● What to do: A verbatim reproduction of the lines below, from the line containing "(** The minors" through the line containing "ci_root : mkSpec", both ends included, is the whole required output.

● Provided data:
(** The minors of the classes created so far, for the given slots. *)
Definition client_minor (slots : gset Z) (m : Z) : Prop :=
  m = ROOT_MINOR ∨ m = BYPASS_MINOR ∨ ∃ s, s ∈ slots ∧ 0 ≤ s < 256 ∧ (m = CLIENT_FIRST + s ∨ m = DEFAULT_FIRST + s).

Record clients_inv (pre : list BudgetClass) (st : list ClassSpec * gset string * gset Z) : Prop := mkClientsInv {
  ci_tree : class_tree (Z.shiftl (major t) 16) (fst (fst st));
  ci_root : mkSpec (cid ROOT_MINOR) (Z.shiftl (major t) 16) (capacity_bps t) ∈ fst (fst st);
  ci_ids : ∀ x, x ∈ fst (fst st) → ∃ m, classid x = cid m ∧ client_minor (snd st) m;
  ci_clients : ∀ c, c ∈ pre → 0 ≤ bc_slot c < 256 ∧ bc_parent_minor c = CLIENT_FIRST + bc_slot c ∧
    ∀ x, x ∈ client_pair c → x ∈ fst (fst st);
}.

--

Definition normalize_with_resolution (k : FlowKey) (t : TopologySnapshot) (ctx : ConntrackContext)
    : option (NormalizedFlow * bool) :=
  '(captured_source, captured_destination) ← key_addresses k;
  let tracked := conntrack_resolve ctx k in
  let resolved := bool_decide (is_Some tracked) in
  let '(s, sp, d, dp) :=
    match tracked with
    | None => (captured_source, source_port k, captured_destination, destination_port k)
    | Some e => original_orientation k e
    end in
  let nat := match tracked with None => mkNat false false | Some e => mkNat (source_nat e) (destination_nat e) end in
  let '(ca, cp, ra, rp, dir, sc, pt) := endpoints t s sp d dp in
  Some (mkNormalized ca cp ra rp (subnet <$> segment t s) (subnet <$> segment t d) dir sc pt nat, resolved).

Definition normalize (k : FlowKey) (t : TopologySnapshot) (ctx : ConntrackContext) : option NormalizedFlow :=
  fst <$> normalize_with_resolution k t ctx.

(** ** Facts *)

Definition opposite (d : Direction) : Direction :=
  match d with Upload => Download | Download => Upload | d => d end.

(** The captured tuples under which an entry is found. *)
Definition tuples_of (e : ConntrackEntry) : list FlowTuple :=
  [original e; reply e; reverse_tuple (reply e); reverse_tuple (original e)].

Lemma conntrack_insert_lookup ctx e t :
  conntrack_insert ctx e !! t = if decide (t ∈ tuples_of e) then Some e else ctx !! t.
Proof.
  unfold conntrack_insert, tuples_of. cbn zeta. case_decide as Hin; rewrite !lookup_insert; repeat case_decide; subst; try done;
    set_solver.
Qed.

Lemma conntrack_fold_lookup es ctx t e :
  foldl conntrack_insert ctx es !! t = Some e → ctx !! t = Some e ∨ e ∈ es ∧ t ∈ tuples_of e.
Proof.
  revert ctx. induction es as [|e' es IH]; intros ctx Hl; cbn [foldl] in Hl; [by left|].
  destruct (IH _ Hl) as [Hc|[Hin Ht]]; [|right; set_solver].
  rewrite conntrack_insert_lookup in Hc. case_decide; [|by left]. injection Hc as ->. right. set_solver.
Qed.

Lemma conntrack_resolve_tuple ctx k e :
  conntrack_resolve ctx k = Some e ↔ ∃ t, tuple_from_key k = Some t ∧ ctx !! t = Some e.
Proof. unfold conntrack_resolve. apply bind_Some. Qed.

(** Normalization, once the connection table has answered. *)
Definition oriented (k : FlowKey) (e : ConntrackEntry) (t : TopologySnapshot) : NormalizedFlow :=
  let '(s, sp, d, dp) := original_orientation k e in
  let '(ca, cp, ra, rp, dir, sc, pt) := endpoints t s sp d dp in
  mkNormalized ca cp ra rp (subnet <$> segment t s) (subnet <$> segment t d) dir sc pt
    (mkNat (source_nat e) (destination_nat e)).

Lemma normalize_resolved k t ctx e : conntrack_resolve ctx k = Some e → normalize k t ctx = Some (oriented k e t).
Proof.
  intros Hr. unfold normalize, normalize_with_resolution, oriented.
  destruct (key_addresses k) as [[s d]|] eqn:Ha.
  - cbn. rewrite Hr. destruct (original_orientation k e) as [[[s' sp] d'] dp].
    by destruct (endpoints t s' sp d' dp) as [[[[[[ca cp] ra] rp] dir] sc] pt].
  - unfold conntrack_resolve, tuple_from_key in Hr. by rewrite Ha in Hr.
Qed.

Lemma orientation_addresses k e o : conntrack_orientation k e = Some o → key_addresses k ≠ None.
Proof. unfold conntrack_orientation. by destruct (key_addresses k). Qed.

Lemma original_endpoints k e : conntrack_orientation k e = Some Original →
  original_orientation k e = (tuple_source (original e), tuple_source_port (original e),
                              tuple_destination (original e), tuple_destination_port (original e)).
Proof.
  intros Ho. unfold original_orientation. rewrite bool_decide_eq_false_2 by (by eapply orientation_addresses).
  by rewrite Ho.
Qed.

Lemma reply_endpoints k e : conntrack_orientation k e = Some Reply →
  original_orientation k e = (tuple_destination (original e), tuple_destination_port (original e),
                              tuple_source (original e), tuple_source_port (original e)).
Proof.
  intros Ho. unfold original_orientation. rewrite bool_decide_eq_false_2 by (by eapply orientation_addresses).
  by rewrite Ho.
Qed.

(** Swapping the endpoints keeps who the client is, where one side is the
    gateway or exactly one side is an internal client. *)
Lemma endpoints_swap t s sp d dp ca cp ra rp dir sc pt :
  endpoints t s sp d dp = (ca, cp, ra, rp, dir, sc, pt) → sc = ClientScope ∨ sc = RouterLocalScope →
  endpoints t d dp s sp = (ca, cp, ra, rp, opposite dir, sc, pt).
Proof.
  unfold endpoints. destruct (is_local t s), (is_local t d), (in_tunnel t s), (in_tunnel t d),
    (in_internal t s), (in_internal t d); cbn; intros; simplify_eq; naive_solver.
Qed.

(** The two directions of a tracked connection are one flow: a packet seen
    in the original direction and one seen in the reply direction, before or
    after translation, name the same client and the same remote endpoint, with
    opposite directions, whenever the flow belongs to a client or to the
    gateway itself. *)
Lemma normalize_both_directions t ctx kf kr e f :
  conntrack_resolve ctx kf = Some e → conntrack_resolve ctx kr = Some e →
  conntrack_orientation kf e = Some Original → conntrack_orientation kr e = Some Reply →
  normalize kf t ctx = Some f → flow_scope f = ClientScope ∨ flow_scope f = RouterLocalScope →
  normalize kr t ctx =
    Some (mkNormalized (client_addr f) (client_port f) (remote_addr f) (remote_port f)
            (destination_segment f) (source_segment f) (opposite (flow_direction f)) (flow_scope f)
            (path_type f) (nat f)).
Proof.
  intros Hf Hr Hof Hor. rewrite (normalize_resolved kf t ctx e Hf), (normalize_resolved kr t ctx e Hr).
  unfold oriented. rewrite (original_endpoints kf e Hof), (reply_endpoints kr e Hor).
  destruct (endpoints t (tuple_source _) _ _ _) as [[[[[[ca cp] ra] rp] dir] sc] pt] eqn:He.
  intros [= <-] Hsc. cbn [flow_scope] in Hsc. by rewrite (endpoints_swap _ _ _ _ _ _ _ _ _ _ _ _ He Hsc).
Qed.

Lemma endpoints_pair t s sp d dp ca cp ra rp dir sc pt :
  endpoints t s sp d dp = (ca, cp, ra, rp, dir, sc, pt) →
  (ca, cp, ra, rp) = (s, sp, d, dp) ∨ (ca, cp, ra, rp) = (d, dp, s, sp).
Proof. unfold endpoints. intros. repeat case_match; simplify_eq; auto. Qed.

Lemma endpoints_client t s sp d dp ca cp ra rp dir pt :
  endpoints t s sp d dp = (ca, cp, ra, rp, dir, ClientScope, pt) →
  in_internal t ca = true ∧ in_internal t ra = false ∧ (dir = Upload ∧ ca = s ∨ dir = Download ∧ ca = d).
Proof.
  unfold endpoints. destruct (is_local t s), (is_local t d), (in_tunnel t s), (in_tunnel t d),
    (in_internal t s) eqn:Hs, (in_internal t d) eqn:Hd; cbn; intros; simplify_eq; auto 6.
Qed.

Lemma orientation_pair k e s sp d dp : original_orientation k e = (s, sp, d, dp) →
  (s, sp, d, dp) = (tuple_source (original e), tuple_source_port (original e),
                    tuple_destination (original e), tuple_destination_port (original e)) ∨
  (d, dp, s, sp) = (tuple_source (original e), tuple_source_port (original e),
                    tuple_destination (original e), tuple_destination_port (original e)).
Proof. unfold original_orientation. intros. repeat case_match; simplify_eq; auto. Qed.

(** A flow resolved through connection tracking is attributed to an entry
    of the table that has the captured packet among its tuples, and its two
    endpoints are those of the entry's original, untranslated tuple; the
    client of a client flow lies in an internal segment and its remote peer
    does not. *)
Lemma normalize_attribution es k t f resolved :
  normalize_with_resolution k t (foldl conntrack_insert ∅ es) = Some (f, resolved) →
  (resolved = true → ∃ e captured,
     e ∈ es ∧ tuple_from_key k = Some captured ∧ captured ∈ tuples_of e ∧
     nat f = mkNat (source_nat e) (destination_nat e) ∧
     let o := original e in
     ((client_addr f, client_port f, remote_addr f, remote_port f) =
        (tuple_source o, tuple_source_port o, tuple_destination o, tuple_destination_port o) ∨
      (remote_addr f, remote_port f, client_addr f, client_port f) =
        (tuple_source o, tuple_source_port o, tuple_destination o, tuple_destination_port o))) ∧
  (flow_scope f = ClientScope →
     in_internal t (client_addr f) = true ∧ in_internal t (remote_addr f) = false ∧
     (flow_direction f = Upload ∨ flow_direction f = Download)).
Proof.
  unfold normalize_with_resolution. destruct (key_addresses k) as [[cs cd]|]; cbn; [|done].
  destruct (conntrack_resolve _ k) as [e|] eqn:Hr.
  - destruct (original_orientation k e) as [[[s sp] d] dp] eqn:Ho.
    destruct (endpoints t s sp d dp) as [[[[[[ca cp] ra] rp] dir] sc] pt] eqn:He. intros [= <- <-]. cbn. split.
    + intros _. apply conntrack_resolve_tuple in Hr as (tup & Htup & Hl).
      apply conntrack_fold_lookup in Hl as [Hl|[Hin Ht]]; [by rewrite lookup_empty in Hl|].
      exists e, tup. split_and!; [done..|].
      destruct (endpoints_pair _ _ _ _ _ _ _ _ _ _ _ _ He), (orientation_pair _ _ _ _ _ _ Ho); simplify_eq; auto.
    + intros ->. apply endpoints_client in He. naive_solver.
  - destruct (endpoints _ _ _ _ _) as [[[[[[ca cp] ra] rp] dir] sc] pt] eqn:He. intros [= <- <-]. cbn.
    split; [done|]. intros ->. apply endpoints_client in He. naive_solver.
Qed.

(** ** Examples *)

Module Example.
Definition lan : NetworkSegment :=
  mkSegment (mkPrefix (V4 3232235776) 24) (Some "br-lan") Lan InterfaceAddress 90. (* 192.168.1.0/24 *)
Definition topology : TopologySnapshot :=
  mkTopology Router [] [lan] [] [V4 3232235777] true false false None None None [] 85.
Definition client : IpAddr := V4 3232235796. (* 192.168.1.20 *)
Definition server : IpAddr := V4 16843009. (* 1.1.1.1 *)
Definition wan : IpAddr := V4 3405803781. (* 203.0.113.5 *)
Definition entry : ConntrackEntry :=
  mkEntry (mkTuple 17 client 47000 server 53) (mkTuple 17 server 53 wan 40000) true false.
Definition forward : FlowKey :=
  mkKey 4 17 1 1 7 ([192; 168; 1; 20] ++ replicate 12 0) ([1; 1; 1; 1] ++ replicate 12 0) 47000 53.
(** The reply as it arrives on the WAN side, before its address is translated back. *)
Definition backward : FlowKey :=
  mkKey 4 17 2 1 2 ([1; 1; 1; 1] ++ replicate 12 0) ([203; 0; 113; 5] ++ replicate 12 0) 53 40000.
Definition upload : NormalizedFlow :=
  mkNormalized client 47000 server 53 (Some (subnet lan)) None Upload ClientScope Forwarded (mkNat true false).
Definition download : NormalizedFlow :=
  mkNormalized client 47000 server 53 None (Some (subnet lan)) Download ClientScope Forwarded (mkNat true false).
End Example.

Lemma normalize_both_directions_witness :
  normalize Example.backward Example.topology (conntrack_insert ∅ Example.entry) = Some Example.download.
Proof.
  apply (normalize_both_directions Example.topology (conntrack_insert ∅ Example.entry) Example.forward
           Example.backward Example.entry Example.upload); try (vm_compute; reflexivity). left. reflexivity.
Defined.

● Answer box:
(** The minors of the classes created so far, for the given slots. *)
Definition client_minor (slots : gset Z) (m : Z) : Prop :=
  m = ROOT_MINOR ∨ m = BYPASS_MINOR ∨ ∃ s, s ∈ slots ∧ 0 ≤ s < 256 ∧ (m = CLIENT_FIRST + s ∨ m = DEFAULT_FIRST + s).

Record clients_inv (pre : list BudgetClass) (st : list ClassSpec * gset string * gset Z) : Prop := mkClientsInv {
  ci_tree : class_tree (Z.shiftl (major t) 16) (fst (fst st));
  ci_root : mkSpec (cid ROOT_MINOR) (Z.shiftl (major t) 16) (capacity_bps t) ∈ fst (fst st);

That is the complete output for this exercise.